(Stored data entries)
☆ ☆ ☆ ☆ ☆ ☆ ☆

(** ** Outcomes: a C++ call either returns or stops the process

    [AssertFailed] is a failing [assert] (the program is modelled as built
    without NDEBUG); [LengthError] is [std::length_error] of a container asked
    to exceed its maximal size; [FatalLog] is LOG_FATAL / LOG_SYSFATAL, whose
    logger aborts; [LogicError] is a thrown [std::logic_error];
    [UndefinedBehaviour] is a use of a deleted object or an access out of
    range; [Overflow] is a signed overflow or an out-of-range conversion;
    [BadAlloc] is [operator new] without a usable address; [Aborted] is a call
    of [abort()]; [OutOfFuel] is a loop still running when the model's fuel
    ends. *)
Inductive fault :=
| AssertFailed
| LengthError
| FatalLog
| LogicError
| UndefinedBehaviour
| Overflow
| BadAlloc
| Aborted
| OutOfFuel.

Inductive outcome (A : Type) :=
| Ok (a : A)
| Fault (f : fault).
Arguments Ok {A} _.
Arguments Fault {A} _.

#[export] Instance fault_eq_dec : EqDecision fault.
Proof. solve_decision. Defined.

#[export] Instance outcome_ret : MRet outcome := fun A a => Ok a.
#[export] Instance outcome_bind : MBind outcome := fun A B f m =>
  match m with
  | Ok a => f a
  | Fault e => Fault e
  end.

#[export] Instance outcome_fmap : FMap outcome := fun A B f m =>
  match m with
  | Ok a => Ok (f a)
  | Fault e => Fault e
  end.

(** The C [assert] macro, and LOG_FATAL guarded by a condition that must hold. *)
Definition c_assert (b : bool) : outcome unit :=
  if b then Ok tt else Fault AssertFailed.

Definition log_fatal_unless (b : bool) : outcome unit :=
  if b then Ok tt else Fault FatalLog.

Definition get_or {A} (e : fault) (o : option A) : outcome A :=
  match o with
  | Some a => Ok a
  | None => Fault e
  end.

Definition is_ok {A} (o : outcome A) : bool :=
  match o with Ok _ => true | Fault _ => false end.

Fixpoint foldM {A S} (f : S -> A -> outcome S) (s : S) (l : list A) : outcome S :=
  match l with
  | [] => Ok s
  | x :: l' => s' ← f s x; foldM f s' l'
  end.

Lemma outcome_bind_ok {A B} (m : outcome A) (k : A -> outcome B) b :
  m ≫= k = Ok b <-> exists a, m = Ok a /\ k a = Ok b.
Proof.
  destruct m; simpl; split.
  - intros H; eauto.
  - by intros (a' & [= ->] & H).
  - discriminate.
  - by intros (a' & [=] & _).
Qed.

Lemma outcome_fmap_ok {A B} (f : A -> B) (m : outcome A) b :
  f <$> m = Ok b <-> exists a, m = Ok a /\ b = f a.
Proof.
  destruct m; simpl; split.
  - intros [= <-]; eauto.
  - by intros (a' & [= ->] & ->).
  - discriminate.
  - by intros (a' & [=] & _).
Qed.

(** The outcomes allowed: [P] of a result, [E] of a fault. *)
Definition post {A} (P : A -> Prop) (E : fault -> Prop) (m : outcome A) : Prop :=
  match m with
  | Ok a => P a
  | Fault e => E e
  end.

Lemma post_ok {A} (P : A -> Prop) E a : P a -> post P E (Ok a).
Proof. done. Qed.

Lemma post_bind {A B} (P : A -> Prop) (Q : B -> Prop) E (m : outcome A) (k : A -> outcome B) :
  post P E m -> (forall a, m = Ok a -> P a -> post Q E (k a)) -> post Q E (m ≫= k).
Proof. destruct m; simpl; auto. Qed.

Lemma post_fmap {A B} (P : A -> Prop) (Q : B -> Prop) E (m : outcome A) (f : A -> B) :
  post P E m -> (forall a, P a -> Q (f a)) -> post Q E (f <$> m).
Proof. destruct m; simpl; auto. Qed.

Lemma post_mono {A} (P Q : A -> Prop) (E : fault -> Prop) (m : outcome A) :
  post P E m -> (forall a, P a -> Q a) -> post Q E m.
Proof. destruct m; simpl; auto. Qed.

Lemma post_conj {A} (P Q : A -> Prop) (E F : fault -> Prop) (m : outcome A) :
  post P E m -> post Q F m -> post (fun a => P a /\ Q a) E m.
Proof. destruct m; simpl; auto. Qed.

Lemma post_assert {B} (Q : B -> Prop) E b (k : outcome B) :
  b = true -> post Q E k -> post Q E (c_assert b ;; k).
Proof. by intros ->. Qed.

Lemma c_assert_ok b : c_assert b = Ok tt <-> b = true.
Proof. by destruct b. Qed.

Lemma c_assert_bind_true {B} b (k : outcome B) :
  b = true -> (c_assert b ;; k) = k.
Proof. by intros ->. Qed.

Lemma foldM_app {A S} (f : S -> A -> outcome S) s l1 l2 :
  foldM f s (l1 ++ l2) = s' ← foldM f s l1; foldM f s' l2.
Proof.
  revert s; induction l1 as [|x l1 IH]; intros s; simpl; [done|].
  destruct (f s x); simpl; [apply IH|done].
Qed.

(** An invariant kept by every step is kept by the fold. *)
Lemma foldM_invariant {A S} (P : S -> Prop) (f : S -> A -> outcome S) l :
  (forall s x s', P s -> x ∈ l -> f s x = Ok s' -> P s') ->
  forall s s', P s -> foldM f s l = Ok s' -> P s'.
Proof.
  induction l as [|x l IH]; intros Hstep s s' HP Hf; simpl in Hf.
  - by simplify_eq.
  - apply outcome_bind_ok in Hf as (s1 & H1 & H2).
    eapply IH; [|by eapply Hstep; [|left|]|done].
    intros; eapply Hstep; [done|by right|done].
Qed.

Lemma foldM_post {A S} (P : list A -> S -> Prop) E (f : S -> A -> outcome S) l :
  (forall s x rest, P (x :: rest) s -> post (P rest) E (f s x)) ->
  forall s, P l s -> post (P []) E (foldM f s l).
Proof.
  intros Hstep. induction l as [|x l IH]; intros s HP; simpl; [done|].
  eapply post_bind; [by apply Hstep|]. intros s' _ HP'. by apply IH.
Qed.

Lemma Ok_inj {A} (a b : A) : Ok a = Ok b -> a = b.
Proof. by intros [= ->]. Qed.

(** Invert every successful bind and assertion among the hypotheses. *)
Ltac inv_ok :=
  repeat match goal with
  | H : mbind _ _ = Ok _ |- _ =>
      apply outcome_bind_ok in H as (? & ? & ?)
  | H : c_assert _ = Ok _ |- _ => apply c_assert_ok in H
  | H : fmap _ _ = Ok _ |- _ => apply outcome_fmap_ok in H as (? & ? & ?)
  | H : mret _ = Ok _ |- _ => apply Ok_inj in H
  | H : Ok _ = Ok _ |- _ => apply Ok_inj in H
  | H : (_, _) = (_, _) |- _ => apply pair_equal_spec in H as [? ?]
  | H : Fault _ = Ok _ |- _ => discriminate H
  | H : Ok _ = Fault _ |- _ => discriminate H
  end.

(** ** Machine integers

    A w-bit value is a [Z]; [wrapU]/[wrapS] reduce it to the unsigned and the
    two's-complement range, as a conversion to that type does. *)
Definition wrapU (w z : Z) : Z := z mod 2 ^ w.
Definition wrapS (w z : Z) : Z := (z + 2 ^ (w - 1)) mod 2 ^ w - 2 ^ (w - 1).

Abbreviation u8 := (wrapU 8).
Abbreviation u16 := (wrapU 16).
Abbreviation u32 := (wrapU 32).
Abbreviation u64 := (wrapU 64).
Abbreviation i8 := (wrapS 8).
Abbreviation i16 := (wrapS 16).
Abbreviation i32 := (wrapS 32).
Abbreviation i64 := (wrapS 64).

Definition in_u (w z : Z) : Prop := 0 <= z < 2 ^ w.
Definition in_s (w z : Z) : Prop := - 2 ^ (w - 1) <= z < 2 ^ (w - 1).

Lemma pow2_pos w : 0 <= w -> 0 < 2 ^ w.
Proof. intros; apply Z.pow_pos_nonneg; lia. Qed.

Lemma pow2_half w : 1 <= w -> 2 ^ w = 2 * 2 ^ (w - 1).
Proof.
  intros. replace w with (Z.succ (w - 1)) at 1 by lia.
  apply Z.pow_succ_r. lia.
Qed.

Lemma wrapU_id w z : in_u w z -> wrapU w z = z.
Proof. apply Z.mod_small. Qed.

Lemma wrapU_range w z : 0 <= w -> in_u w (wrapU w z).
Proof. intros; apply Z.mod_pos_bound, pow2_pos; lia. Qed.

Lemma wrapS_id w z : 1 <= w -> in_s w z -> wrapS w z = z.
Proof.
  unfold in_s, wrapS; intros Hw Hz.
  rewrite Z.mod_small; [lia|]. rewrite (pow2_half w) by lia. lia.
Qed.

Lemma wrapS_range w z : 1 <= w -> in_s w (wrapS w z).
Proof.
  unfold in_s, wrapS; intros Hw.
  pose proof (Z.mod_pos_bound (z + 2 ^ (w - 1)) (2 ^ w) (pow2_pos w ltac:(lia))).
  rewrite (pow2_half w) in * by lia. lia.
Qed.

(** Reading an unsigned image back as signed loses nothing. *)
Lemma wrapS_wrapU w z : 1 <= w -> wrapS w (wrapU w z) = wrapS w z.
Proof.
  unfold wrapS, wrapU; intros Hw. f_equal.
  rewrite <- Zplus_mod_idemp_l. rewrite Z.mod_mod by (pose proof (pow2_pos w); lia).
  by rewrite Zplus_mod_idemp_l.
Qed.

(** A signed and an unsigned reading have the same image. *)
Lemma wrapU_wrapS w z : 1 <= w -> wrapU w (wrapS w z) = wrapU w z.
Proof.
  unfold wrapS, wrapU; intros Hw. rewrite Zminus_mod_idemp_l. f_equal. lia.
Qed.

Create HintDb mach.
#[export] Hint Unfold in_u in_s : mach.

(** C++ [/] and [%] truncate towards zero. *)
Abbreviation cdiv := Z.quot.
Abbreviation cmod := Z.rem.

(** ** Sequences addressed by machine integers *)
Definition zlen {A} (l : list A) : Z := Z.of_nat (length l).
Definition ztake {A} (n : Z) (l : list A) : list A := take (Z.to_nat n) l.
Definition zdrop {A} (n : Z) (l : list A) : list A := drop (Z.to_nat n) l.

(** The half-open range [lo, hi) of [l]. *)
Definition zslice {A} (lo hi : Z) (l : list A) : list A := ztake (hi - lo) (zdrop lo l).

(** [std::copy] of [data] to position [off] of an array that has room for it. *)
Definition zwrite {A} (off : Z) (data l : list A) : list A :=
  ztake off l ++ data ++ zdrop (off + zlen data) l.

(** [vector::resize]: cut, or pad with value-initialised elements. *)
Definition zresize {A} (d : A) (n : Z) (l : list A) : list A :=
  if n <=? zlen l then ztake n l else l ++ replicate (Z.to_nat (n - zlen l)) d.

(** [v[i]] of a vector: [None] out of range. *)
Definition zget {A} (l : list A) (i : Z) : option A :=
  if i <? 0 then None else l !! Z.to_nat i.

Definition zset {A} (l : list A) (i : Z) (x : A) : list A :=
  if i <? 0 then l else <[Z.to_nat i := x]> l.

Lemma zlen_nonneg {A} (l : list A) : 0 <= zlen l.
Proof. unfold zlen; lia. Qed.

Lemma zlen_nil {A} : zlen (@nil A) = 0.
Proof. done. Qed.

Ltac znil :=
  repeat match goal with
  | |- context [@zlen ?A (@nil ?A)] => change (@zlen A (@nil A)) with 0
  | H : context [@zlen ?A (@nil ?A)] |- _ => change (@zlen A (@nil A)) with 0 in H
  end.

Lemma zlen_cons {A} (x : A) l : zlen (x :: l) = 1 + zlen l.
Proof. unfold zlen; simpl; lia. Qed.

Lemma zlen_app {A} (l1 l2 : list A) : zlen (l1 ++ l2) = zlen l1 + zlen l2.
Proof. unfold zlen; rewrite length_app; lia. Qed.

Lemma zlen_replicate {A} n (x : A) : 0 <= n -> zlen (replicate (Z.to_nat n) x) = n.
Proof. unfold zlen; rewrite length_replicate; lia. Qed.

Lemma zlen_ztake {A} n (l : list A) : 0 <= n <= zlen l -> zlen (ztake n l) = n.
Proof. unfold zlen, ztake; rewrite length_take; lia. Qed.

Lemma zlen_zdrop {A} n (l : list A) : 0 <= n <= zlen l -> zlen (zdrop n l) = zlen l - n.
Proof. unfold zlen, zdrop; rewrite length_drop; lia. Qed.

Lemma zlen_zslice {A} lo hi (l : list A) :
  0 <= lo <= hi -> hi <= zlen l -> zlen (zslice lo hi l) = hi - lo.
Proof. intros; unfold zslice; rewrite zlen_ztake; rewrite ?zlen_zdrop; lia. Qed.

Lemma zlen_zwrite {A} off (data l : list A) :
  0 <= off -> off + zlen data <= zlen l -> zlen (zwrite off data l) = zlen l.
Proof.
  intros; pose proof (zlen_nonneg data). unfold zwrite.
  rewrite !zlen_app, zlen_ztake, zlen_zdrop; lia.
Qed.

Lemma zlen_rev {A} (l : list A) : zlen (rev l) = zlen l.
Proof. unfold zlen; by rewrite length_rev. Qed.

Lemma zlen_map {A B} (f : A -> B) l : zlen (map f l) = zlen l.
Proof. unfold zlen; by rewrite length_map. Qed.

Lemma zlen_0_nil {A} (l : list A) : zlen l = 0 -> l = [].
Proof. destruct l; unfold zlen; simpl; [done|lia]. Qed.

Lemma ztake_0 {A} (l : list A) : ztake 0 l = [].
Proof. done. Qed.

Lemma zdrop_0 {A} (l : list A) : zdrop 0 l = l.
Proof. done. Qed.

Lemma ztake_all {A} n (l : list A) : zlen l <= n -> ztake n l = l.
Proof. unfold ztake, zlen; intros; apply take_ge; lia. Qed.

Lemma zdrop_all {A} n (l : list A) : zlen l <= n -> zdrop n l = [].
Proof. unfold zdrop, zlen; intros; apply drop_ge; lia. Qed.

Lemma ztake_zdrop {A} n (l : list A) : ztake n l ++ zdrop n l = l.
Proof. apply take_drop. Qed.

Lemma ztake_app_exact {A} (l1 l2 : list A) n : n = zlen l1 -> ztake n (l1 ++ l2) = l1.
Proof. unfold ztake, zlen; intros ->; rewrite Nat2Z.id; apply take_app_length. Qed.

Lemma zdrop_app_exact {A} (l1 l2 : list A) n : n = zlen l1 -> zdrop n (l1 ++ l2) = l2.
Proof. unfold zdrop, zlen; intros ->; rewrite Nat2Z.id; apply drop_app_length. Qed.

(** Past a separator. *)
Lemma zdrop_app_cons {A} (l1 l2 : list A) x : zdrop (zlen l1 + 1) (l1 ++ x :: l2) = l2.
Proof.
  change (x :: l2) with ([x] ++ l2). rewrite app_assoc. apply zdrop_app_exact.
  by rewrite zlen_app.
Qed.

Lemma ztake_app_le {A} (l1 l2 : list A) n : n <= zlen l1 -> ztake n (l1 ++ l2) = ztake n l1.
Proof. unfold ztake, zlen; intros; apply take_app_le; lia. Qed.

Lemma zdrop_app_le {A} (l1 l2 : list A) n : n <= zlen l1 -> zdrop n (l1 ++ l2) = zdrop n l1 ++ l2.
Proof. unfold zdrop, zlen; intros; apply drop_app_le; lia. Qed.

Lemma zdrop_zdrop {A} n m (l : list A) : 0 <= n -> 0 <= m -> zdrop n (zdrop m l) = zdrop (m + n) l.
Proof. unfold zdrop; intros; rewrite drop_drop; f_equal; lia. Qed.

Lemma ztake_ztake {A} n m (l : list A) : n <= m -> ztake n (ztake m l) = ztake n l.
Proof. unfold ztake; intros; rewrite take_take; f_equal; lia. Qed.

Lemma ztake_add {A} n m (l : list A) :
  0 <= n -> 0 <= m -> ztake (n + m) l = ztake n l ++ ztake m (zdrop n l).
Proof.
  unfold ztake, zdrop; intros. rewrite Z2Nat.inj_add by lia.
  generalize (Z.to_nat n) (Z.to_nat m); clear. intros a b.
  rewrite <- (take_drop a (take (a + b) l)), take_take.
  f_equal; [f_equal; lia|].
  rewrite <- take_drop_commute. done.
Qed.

☆ ☆ ☆ ☆ ☆ ☆ ☆

What you have to do →
Pull from the data each line where the string "Aborted" turns up.

Solution for this task →
    [BadAlloc] is [operator new] without a usable address; [Aborted] is a call
| Aborted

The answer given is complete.